Back in 2005, the beltway's premier publication, the National Journal, did a cover story on us netroots crazies then starting to flex our muscles. The publication gave us permission to reprint the article, so you can read it yourself.
But Armando, who wrote that post, dug up two quotes which couldn't be more representative of the Netroots/DLC disagreement. The first is me and MoveOn's Eli Parisher:
. . . "We are actually starting to build the kind of noise machine, to reward or beat up on people, that the Right has had for a long time," says Markos Moulitsas Zuniga, 33, the pugnacious founder of the popular blog Daily Kos. "We are training these politicians that they don't have to be afraid of taking courageous stands -- and that they will be rewarded or punished based on their behavior.". . . The Democratic Internet base cradling that trigger does not speak with one voice. But the emerging generation of online Democratic activists, many of them young and shaped by the bruising partisan conflicts of the past decade, seems united most by the belief that the quickest way for Democrats to regain power is to confront Bush more forcefully and to draw brighter lines of division between the Democratic Party and the GOP.

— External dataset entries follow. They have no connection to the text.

Lemma recv_cut stream err s s' r :
  recv_snapshots (stream ++ [Err err]) s = (s', r) ->
  exists r', recv_snapshots stream s = (s', r') /\ (r' = Ok tt -> r = Ok tt).
Proof.
  revert s. induction stream as [|[[sn|]|e] stream IH]; intros s; cbn [app recv_snapshots].
  - intros [= <- <-]. by eexists.
  - cbv [mbind go_bind]. destruct (ApplySnapshot (Some sn) s) as [s1 [u|e]].
    + destruct (sn_Last sn); [intros [= <- <-]; by eexists|apply IH].
    + intros [= <- <-]. by eexists.
  - apply IH.
  - intros [= <- <-]. by eexists.
Qed.

(** ** The invariant *)

(** The replication invariant, whichever subscriptions the node has. *)
Definition node_inv (e : Engine) (sl : LocalStore) (dirty : gset (string * string)) (c : Z) : Prop :=
  forall sub, inv nodeID sub (mkSystem e sl dirty) c.

Definition good_message (t : Tables) (dirty : gset (string * string)) (m : pb_ChangeNotification) : Prop :=
  exists n, m = ChangeNotificationToProto n /\ good_notice t dirty n.

Record net_inv (w : net) (c : Z) : Prop := {
  ni_node : node_inv (nt_master w) (nt_slave w) (nt_dirty w) c;
  ni_wire : forall sub oc, nt_calls w !! sub = Some oc ->
    Forall (good_message (rows (en_Repo (nt_master w))) (nt_dirty w)) (oc_wire oc);
  ni_cursor : forall sub cursor, nt_session w = Following sub cursor -> cursor = c;
}.

(** Each subscription's invariant has the one cursor of the store. *)
Lemma node_inv_collect e sl dirty :
  (forall sub, exists c, inv nodeID sub (mkSystem e sl dirty) c) ->
  exists c, node_inv e sl dirty c.
Proof.
  intros H. destruct (H 0) as [c Hc]. exists c. intros sub. destruct (H sub) as [c' Hc'].
  by rewrite (is_cursor_unique _ _ _ (inv_cursor _ _ _ _ Hc) (inv_cursor _ _ _ _ Hc')).
Qed.

Lemma node_cursor e sl dirty c c' :
  node_inv e sl dirty c -> is_cursor (rows (ls_db sl)) c' -> c' = c.
Proof. intros H Hc. exact (is_cursor_unique _ _ _ Hc (inv_cursor _ _ _ _ (H 0))). Qed.

(** Reading the cursor. *)
Lemma node_read e sl dirty c :
  node_inv e sl dirty c ->
  exists sl', GetSnapshotRecordID sl = (sl', Ok c) /\ node_inv e sl' dirty c /\
    rows (ls_db sl') = rows (ls_db sl).
Proof.
  intros H. destruct (get_cursor Hrel sl (inv_sync _ _ _ _ (H 0))) as (sl' & c' & E & Hc & Ht & Hf).
  rewrite (node_cursor _ _ _ _ _ H Hc) in E. exists sl'. split; [done|]. split; [|done].
  intros sub. by eapply inv_same_tables.
Qed.

(** Catching up over any call keeps the invariant; over a perfect one it
    succeeds and brings every broadcast item. *)
Lemma node_catch_up c now cursor e sl dirty e' sl' r :
  GRPCStream c -> node_inv e sl dirty cursor ->
  catch_up c now cursor (e, sl) = ((e', sl'), r) ->
  (exists c', node_inv e' sl' dirty c') /\ rows (en_Repo e') = rows (en_Repo e) /\ en_Hub e' = en_Hub e /\
  (GRPCReliable c -> r = Ok tt /\
     forall k, k ∉ dirty -> fresh (rows (en_Repo e)) (rows (ls_db sl')) k).
Proof.
  intros Hc Hinv. unfold catch_up, on_master, on_slave, attempt, zoom. cbv [mbind go_bind]. cbn [fst snd].
  pose proof (call_snapshot c now cursor e Hc (inv_wf _ _ _ _ (Hinv 0))) as H.
  destruct (call_GetSnapshot now Bundles c nodeID cursor e) as [e1 stream].
  destruct H as (d' & -> & Hd & H). cbn [fst snd].
  destruct (CatchUpSnapshots _ cursor sl) as [sl1 r1] eqn:E. intros [= <- <- <-]. cbn [en_Repo en_Hub].
  destruct stream as [stream|err].
  2: { injection E as <- <-. split_and!; try done; [exists cursor|].
       - intros sub. apply inv_repo; [apply Hinv|done].
       - intros Hre. by rewrite reliable_open in H. }
  destruct H as (d2 & chunks & r2 & n & err & H1 & -> & He & Hre).
  destruct (snapshot_chunks (fun _ _ => None) now nodeID Hreads ltac:(done) cursor (en_Repo e)
    (inv_wf _ _ _ _ (Hinv 0))) as (d3 & cs & E2 & _ & Hch).
  rewrite H1 in E2. injection E2 as -> -> ->.
  destruct (recv_cut _ _ _ _ _ E) as (r' & E' & Hr').
  pose proof (fun sub => inv_chunks nodeID sub Hreads Hrel e dirty cursor _ _ Hch sl n sl1 r' (Hinv sub) eq_refl E') as Hall.
  split_and!; try done.
  - apply node_inv_collect. intros sub. destruct (Hall sub) as ([c' Hc'] & _). exists c'. by apply inv_repo.
  - intros Hc'. destruct (Hall 0) as (_ & Hdone & _). destruct (He (Hre Hc')) as [_ Hn].
    destruct (Hdone Hn) as [-> Hf]. auto.
Qed.

(** Catching up and reading the cursor again. *)
Lemma node_resync c now cursor e sl dirty e' sl' r :
  GRPCStream c -> node_inv e sl dirty cursor ->
  (catch_up c now cursor ≫= fun _ => on_slave GetSnapshotRecordID) (e, sl) = ((e', sl'), r) ->
  (exists c', node_inv e' sl' dirty c' /\ (forall cur, r = Ok cur -> cur = c')) /\
  rows (en_Repo e') = rows (en_Repo e) /\ en_Hub e' = en_Hub e /\
  (GRPCReliable c -> is_ok r = true /\
     forall k, k ∉ dirty -> fresh (rows (en_Repo e)) (rows (ls_db sl')) k).
Proof.
  intros Hc Hinv. cbv [mbind go_bind].
  destruct (catch_up c now cursor (e, sl)) as [[e2 sl2] r2] eqn:E2.
  destruct (node_catch_up _ _ _ _ _ _ _ _ _ Hc Hinv E2) as ([c2 Hinv2] & Hrows & Hhub & Hall).
  destruct r2 as [u|err].
  - destruct (node_read _ _ _ _ Hinv2) as (sl3 & E3 & Hinv3 & Ht).
    unfold on_slave, zoom. cbn [fst snd]. rewrite E3. intros [= <- <- <-]. split_and!; try done.
    + exists c2. split; [done|]. by intros ? [= ->].
    + intros Hre. split; [done|]. rewrite Ht. by apply Hall.
  - intros [= <- <- <-]. split_and!; try done; [by exists c2|]. intros Hre. by destruct (Hall Hre).
Qed.

(** The first part of [Subscribe]. *)
Lemma node_begin c now e sl dirty e' sl' r c0 :
  GRPCStream c -> node_inv e sl dirty c0 -> session_begin c now (e, sl) = ((e', sl'), r) ->
  (exists c', node_inv e' sl' dirty c' /\ (forall cursor, r = Ok cursor -> cursor = c')) /\
  rows (en_Repo e') = rows (en_Repo e) /\ en_Hub e' = en_Hub e /\
  (GRPCReliable c -> is_ok r = true /\
     forall k, k ∉ dirty -> fresh (rows (en_Repo e)) (rows (ls_db sl')) k).
Proof.
  intros Hc Hinv. destruct (node_read _ _ _ _ Hinv) as (sl1 & E1 & Hinv1 & _).
  assert (on_slave GetSnapshotRecordID (e, sl) = ((e, sl1), Ok c0)) as E
    by (unfold on_slave, zoom; cbn [snd]; by rewrite E1).
  unfold session_begin. cbv [mbind go_bind]. rewrite E. by apply node_resync.
Qed.

Lemma session_follow_missed c now cursor n s :
  missed cursor n = true ->
  session_follow c now cursor n s = (catch_up c now cursor ≫= fun _ => on_slave GetSnapshotRecordID) s.
Proof.
  intros Hm. unfold session_follow, follow_iter, catch_up. rewrite Hm.
  assert (bool_decide (cn_SnapshotRecordID n <= cursor) = false) as ->.
  { unfold missed in Hm. by destruct (bool_decide (_ <= _)). }
  cbv [mbind go_bind on_slave on_master zoom attempt].
  destruct (call_GetSnapshot _ _ _ _ _ _) as [e' stream]. cbn [snd].
  by destruct (CatchUpSnapshots _ _ _) as [sl' [u|err]].
Qed.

. . . In strikingly similar language, Internet-generation Democratic activists from Moulitsas to Eli Pariser, the 24-year-old executive director of MoveOn's giant PAC, describe Clinton's effort to reorient the party toward capturing centrist voters as "obsolete" in a highly partisan era that demands, above all, united opposition against the GOP. Moulitsas and Pariser, like most other voices in the Internet activist base, want a Democratic Party focused more on increasing turnout among its partisans than on persuading moderate swing voters. Both, in other words, want a party that emulates Bush's political strategy more than Clinton's.
Then let's see the DLC's approach:
[S]everal other centrist party strategists worry that the hyperpartisan turn-out-the-base strategy that many online activists demand won't work for Democrats, because polls consistently show that more Americans consider themselves conservative than liberal.
"We are more of a coalition party than they are," says Ed Kilgore, the policy director for the DLC. "If we put a gun to everybody's head in the country and make them pick sides, we're not likely to win."
Two things happened in 2006 -- we forced people to pick sides (by giving them a choice, imagine that!), and they overwhelmingly sides with us, the Democrats. But not just Democratic voters, which we grew (especially among young voters), but also independents.
We're proud Democrats, confident and secure in the belief that we're on the right side of history and Americans will side with us if we can only get our message out.
The DLC thinks this is a conservative country and we can only win if we blur distinctions with the GOP.
And there it is, in a nutshell.
Update: Bowers looked at where the Democratic advantage in 2006 came from:
Overall Dem vote increase: 5.15%
Growth from Dem's: 2.41%
Growth from Ind's: 2.08%
Growth from Rep's: 0.66%
The triumph of the base. And when we reached out to the base, the indies (and some Republicans) came along as well.